[WHAT YOU HAVE TO DO] Restrict the output to the lines below starting at the one that contains "rewrite Z.min_l, Z.max_r" and ending at the one that contains "matched lineNumber)) eqn:Hin;", and restate them word for word, both ends included.
# # #
(** X27: what a mouse button released in the gutter comments on.  Whenever
    [onEditorMouseUp] goes on to add or toggle a comment, the range it passes
    contains the line the button was released on.  After a drag from another
    line the range runs from column 1 of the upper of the two lines to the
    end of the lower one, and the editor's selection is collapsed to the
    start of that lower line; a release on the line the button went down on
    adds only on a commenting-range glyph. *)
Theorem mouseUpOutcome_adds_at_the_line self e range sel :
  mouseUpOutcome self e = MouseUpAdd range sel ->
  exists matched lineNumber className,
    matchedLineNumber e = Some matched
    /\ target_lineNumber e = Some lineNumber
    /\ target_className e = Some className
    /\ startLineNumber range <= lineNumber <= endLineNumber range
    /\ (matched <> lineNumber ->
        range = mkIRange (Z.min matched lineNumber) 1 (Z.max matched lineNumber)
                         (getLineLength e (Z.max matched lineNumber) + 1)
        /\ sel = Some (mkIRange (Z.max matched lineNumber) 1 (Z.max matched lineNumber) 1))
    /\ (matched = lineNumber ->
        is_Some (String.index 0 "comment-range-glyph" className)).
Proof.
  unfold mouseUpOutcome.
  destruct (editor self) as [ed |]; [| discriminate].
  destruct (matchedLineNumber e) as [matched |]; [| discriminate].
  destruct (target_className e) as [className |]; [| discriminate].
  destruct (target_lineNumber e) as [lineNumber |]; [| discriminate].
  cbv zeta. intros Hout.
  exists matched, lineNumber, className.
  split; [reflexivity |]. split; [reflexivity |]. split; [reflexivity |].
  destruct (matched =? lineNumber) eqn:Hsame; cbn [negb] in Hout.
  - apply Z.eqb_eq in Hsame. subst matched.
    destruct (bool_decide (is_Some (String.index 0 "comment-range-glyph" className)))
      eqn:Hglyph.
    2:{ discriminate. }
    apply bool_decide_eq_true in Hglyph.
    assert (Hline : startLineNumber range <= lineNumber <= endLineNumber range).
    { destruct (getSelection e) as [selection |].
      - destruct ((startLineNumber selection <=? lineNumber)
                  && (lineNumber <=? endLineNumber selection)) eqn:Hin.
        + injection Hout as <- _. apply andb_true_iff in Hin as [H1 H2].
          apply Z.leb_le in H1, H2. lia.
        + injection Hout as <- _.
          rewrite Range_new_startLineNumber, Range_new_endLineNumber. lia.
      - injection Hout as <- _.
        rewrite Range_new_startLineNumber, Range_new_endLineNumber. lia. }
    split; [exact Hline |]. split; [intros Hne; contradiction | intros _; exact Hglyph].
  - apply Z.eqb_neq in Hsame.
    destruct (getModel ed); [| discriminate].
    assert (Hrange : (if matched >? lineNumber
                      then Range.new matched (getLineLength e matched + 1) lineNumber 1
                      else Range.new matched 1 lineNumber (getLineLength e lineNumber + 1))
                     = mkIRange (Z.min matched lineNumber) 1 (Z.max matched lineNumber)
                                (getLineLength e (Z.max matched lineNumber) + 1)).
    { unfold Range.new. destruct (matched >? lineNumber) eqn:Hgt.
      - cbn [orb]. rewrite Z.gtb_ltb in Hgt. apply Z.ltb_lt in Hgt.
        rewrite Z.min_r, Z.max_l by lia. reflexivity.
      - rewrite Z.gtb_ltb in Hgt. apply Z.ltb_ge in Hgt.
        assert (Heq : (matched =? lineNumber) = false) by (apply Z.eqb_neq; exact Hsame).
        rewrite Heq. cbn [orb andb].
        rewrite Z.min_l, Z.max_r by lia. reflexivity. }
    destruct (matched >? lineNumber) eqn:Hgt; rewrite Hrange in Hout;
      cbn [startLineNumber endLineNumber] in Hout;
      (destruct ((Z.min matched lineNumber <=? lineNumber)
                 && (lineNumber <=? Z.max matched lineNumber)) eqn:Hin;
       [| apply andb_false_iff in Hin as [Hin | Hin]; apply Z.leb_gt in Hin; lia]);
      injection Hout as <- <-; cbn [startLineNumber endLineNumber];
      (split; [lia |]); (split; [| intros; contradiction]); intros _;
      (split; [reflexivity |]); unfold Range.new;
      rewrite Z.gtb_ltb, Z.ltb_irrefl, Z.eqb_refl; reflexivity.
Qed.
# # #
[TASK RESPONSE]
        rewrite Z.min_l, Z.max_r by lia. reflexivity. }
    destruct (matched >? lineNumber) eqn:Hgt; rewrite Hrange in Hout;
      cbn [startLineNumber endLineNumber] in Hout;
      (destruct ((Z.min matched lineNumber <=? lineNumber)
                 && (lineNumber <=? Z.max matched lineNumber)) eqn:Hin;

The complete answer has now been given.